**Assignment**
In your reply, restate all of the records below word for word.

**Given entries**
· · · · ·

(** X12: in every descriptor a run returns, the family pages are numbered
    0, 1, 2, ... without gaps, and there is one style entry per font, in the
    order of the fonts: each starts at the number of pages created before it
    and records the pages created for it, or 1 when none was created.  When
    the recorded page counts add up to the number of family pages, each
    style starts where the previous one ends. *)
Theorem generateFontFamily_page_numbering (generateBMFont : Rasterizer)
    (fontDstDir familyName : string) (fonts : list FontEntry)
    (fieldType : FieldType) (fs fs' : FS) (info : FontFamilyInfo) :
  generateFontFamily generateBMFont fontDstDir familyName fonts fieldType fs
    = Some (fs', Some info) ->
  exists created : list nat,
    length created = length fonts /\
    ffi_styles info = numbered_styles 0 fonts created /\
    ffi_pngPaths info =
      map (fun k : nat =>
             familyPagePath fontDstDir familyName (fieldType_str fieldType) (Z.of_nat k))
        (seq 0 (sum_list created)) /\
    (total_pageCount (ffi_styles info) = Z.of_nat (length (ffi_pngPaths info)) ->
     contiguous_from 0 (ffi_styles info)).
Proof.
  intros Hrun.
  destruct (generateFontFamily_descriptor_shape _ _ _ _ _ _ _ _ Hrun)
    as (created & Hcreated & Hstyles & Hp).
  exists created. split; [exact Hcreated|]. split; [exact Hstyles|].
  split; [exact Hp|].
  rewrite Hstyles, Hp, length_map, length_seq. intros Hsum.
  apply numbered_styles_contiguous; [exact Hcreated|].
  now apply (numbered_styles_total fonts 0 created Hcreated).
Qed.
(* ===================================================================== *)
(** * Stop-loss exits on the Zerodha client                              *)
(* ===================================================================== *)

Lemma zerodha_placeOrder_request (c : Zerodha.Client) (params : Zerodha.Params.t)
    (r : Zerodha.Request) :
  In r (requests (Zerodha.placeOrder c params)) ->
  exists ex sym,
    r = Zerodha.kite_placeOrder
          (Zerodha.OrderRequest.variety (Zerodha.orderRequest params ex sym))
          (Zerodha.orderRequest params ex sym).
Proof.
  unfold Zerodha.placeOrder. rewrite requests_await.
  destruct (Zerodha.resolveInstrument c params) as [[ex sym]|e];
    cbn [lift settled requests fst snd app]; [|contradiction].
  rewrite requests_await. cbn [send settled requests fst snd].
  intros H. exists ex, sym.
  destruct (Zerodha.place_response _ _ _); cbn [resolve fst app In] in H;
    destruct H as [H|H]; try contradiction; congruence.
Qed.

Lemma zerodha_stop_loss_requests (c : Zerodha.Client) (sl : option number)
    (variety : string) (body : Zerodha.OrderRequest.t) :
  In (Zerodha.kite_placeOrder variety body)
     (requests (Zerodha.exitAllPositionsAddStopLoss c sl)) ->
  exists p ltp ex sym,
    Zerodha.Position.quantity p <> 0
    /\ body = Zerodha.orderRequest (Zerodha.stopLossExit sl p ltp) ex sym
    /\ variety = "regular".
Proof.
  unfold Zerodha.exitAllPositionsAddStopLoss. intros H.
  apply In_requests_await in H. destruct H as [H|[positions [_ H]]].
  { destruct H as [H|[]]. discriminate. }
  apply In_requests_await in H. destruct H as [H|[results [_ H]]];
    [|now apply requests_resolve in H].
  rewrite filter_Boolean_all in H. apply In_requests_Promise_all in H.
  destruct H as [run [Hrun H]]. apply in_map_iff in Hrun.
  destruct Hrun as [p [<- _]]. unfold Zerodha.stopLossCallback in H.
  destruct (Zerodha.Position.quantity p =? 0) eqn:Hq;
    [now apply requests_resolve in H|].
  apply In_requests_await in H. destruct H as [H|[ltp [_ H]]].
  { destruct H as [H|[]]. discriminate. }
  apply In_requests_await in H. destruct H as [H|[placed [_ H]]];
    [|now apply requests_resolve in H].
  destruct (zerodha_placeOrder_request c _ _ H) as [ex [sym Heq]].
  injection Heq as -> ->.
  exists p, ltp, ex, sym. split; [now apply Z.eqb_neq|]. split; reflexivity.
Qed.

Lemma zerodha_stopLossCallback_requests (c : Zerodha.Client) (sl : option number)
    (p : Zerodha.Position.t) (ltp : number) :
  Zerodha.Position.quantity p <> 0 ->
  Boolean (Zerodha.Position.exchange p) = true ->
  Boolean (Zerodha.Position.tradingsymbol p) = true ->
  Zerodha.ltp_response (Zerodha.broker c)
    (Zerodha.Position.exchange p ++ ":"
       ++ to_string (Zerodha.Position.tradingsymbol p)) = Normal ltp ->
  requests (Zerodha.stopLossCallback c sl p)
  = [ Zerodha.getLTP (Zerodha.Position.exchange p ++ ":"
                        ++ to_string (Zerodha.Position.tradingsymbol p));
      Zerodha.kite_placeOrder "regular"
        (Zerodha.orderRequest (Zerodha.stopLossExit sl p ltp)
           (Some (Zerodha.Position.exchange p)) (Zerodha.Position.tradingsymbol p)) ].
Proof.
  intros Hq Hex Hsym Hltp. unfold Zerodha.stopLossCallback.
  apply Z.eqb_neq in Hq. rewrite Hq.
  rewrite requests_await. unfold Zerodha._getLTP at 1 2 3, send.
  cbn [settled snd requests fst].
  rewrite Hltp. rewrite requests_await.
  destruct (ZerodhaExit.zerodha_placeOrder_direct c (Zerodha.stopLossExit sl p ltp)
              Hex Hsym) as [Hr Hs].
  rewrite Hr. cbn [app]. now destruct (settled (Zerodha.placeOrder c _)).
Qed.

Lemma zerodha_exitAllPositionsAddStopLoss_issues (c : Zerodha.Client)
    (sl : option number) (positions : list Zerodha.Position.t)
    (p : Zerodha.Position.t) (r : Zerodha.Request) :
  settled (Zerodha.listPositions c) = Normal positions ->
  In p positions ->
  In r (requests (Zerodha.stopLossCallback c sl p)) ->
  In r (requests (Zerodha.exitAllPositionsAddStopLoss c sl)).
Proof.
  intros H Hin Hr. unfold Zerodha.exitAllPositionsAddStopLoss.
  rewrite requests_await, H. apply in_or_app. right.
  rewrite requests_await, filter_Boolean_all.
  assert (In r (requests (Promise_all (map (Zerodha.stopLossCallback c sl) positions))))
    as Hall.
  { apply (Promise_all_issues _ (Zerodha.stopLossCallback c sl p));
      [now apply in_map | exact Hr]. }
  destruct (settled (Promise_all _)); [apply in_or_app; now left | exact Hall].
Qed.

· · · · ·

**Answer section**
(** X12: in every descriptor a run returns, the family pages are numbered
    0, 1, 2, ... without gaps, and there is one style entry per font, in the
    order of the fonts: each starts at the number of pages created before it
    and records the pages created for it, or 1 when none was created.  When
    the recorded page counts add up to the number of family pages, each
    style starts where the previous one ends. *)
Theorem generateFontFamily_page_numbering (generateBMFont : Rasterizer)
    (fontDstDir familyName : string) (fonts : list FontEntry)
    (fieldType : FieldType) (fs fs' : FS) (info : FontFamilyInfo) :
  generateFontFamily generateBMFont fontDstDir familyName fonts fieldType fs
    = Some (fs', Some info) ->
  exists created : list nat,
    length created = length fonts /\
    ffi_styles info = numbered_styles 0 fonts created /\
    ffi_pngPaths info =
      map (fun k : nat =>
             familyPagePath fontDstDir familyName (fieldType_str fieldType) (Z.of_nat k))
        (seq 0 (sum_list created)) /\
    (total_pageCount (ffi_styles info) = Z.of_nat (length (ffi_pngPaths info)) ->
     contiguous_from 0 (ffi_styles info)).
Proof.
  intros Hrun.
  destruct (generateFontFamily_descriptor_shape _ _ _ _ _ _ _ _ Hrun)
    as (created & Hcreated & Hstyles & Hp).
  exists created. split; [exact Hcreated|]. split; [exact Hstyles|].
  split; [exact Hp|].
  rewrite Hstyles, Hp, length_map, length_seq. intros Hsum.
  apply numbered_styles_contiguous; [exact Hcreated|].
  now apply (numbered_styles_total fonts 0 created Hcreated).
Qed.
(* ===================================================================== *)
(** * Stop-loss exits on the Zerodha client                              *)
(* ===================================================================== *)

Lemma zerodha_placeOrder_request (c : Zerodha.Client) (params : Zerodha.Params.t)
    (r : Zerodha.Request) :
  In r (requests (Zerodha.placeOrder c params)) ->
  exists ex sym,
    r = Zerodha.kite_placeOrder
          (Zerodha.OrderRequest.variety (Zerodha.orderRequest params ex sym))
          (Zerodha.orderRequest params ex sym).
Proof.
  unfold Zerodha.placeOrder. rewrite requests_await.
  destruct (Zerodha.resolveInstrument c params) as [[ex sym]|e];
    cbn [lift settled requests fst snd app]; [|contradiction].
  rewrite requests_await. cbn [send settled requests fst snd].
  intros H. exists ex, sym.
  destruct (Zerodha.place_response _ _ _); cbn [resolve fst app In] in H;
    destruct H as [H|H]; try contradiction; congruence.
Qed.

Lemma zerodha_stop_loss_requests (c : Zerodha.Client) (sl : option number)
    (variety : string) (body : Zerodha.OrderRequest.t) :
  In (Zerodha.kite_placeOrder variety body)
     (requests (Zerodha.exitAllPositionsAddStopLoss c sl)) ->
  exists p ltp ex sym,
    Zerodha.Position.quantity p <> 0
    /\ body = Zerodha.orderRequest (Zerodha.stopLossExit sl p ltp) ex sym
    /\ variety = "regular".
Proof.
  unfold Zerodha.exitAllPositionsAddStopLoss. intros H.
  apply In_requests_await in H. destruct H as [H|[positions [_ H]]].
  { destruct H as [H|[]]. discriminate. }
  apply In_requests_await in H. destruct H as [H|[results [_ H]]];
    [|now apply requests_resolve in H].
  rewrite filter_Boolean_all in H. apply In_requests_Promise_all in H.
  destruct H as [run [Hrun H]]. apply in_map_iff in Hrun.
  destruct Hrun as [p [<- _]]. unfold Zerodha.stopLossCallback in H.
  destruct (Zerodha.Position.quantity p =? 0) eqn:Hq;
    [now apply requests_resolve in H|].
  apply In_requests_await in H. destruct H as [H|[ltp [_ H]]].
  { destruct H as [H|[]]. discriminate. }
  apply In_requests_await in H. destruct H as [H|[placed [_ H]]];
    [|now apply requests_resolve in H].
  destruct (zerodha_placeOrder_request c _ _ H) as [ex [sym Heq]].
  injection Heq as -> ->.
  exists p, ltp, ex, sym. split; [now apply Z.eqb_neq|]. split; reflexivity.
Qed.

Lemma zerodha_stopLossCallback_requests (c : Zerodha.Client) (sl : option number)
    (p : Zerodha.Position.t) (ltp : number) :
  Zerodha.Position.quantity p <> 0 ->
  Boolean (Zerodha.Position.exchange p) = true ->
  Boolean (Zerodha.Position.tradingsymbol p) = true ->
  Zerodha.ltp_response (Zerodha.broker c)
    (Zerodha.Position.exchange p ++ ":"
       ++ to_string (Zerodha.Position.tradingsymbol p)) = Normal ltp ->
  requests (Zerodha.stopLossCallback c sl p)
  = [ Zerodha.getLTP (Zerodha.Position.exchange p ++ ":"
                        ++ to_string (Zerodha.Position.tradingsymbol p));
      Zerodha.kite_placeOrder "regular"
        (Zerodha.orderRequest (Zerodha.stopLossExit sl p ltp)
           (Some (Zerodha.Position.exchange p)) (Zerodha.Position.tradingsymbol p)) ].
Proof.
  intros Hq Hex Hsym Hltp. unfold Zerodha.stopLossCallback.
  apply Z.eqb_neq in Hq. rewrite Hq.
  rewrite requests_await. unfold Zerodha._getLTP at 1 2 3, send.
  cbn [settled snd requests fst].
  rewrite Hltp. rewrite requests_await.
  destruct (ZerodhaExit.zerodha_placeOrder_direct c (Zerodha.stopLossExit sl p ltp)
              Hex Hsym) as [Hr Hs].
  rewrite Hr. cbn [app]. now destruct (settled (Zerodha.placeOrder c _)).
Qed.

Lemma zerodha_exitAllPositionsAddStopLoss_issues (c : Zerodha.Client)
    (sl : option number) (positions : list Zerodha.Position.t)
    (p : Zerodha.Position.t) (r : Zerodha.Request) :
  settled (Zerodha.listPositions c) = Normal positions ->
  In p positions ->
  In r (requests (Zerodha.stopLossCallback c sl p)) ->
  In r (requests (Zerodha.exitAllPositionsAddStopLoss c sl)).
Proof.
  intros H Hin Hr. unfold Zerodha.exitAllPositionsAddStopLoss.
  rewrite requests_await, H. apply in_or_app. right.
  rewrite requests_await, filter_Boolean_all.
  assert (In r (requests (Promise_all (map (Zerodha.stopLossCallback c sl) positions))))
    as Hall.
  { apply (Promise_all_issues _ (Zerodha.stopLossCallback c sl p));
      [now apply in_map | exact Hr]. }
  destruct (settled (Promise_all _)); [apply in_or_app; now left | exact Hall].
Qed.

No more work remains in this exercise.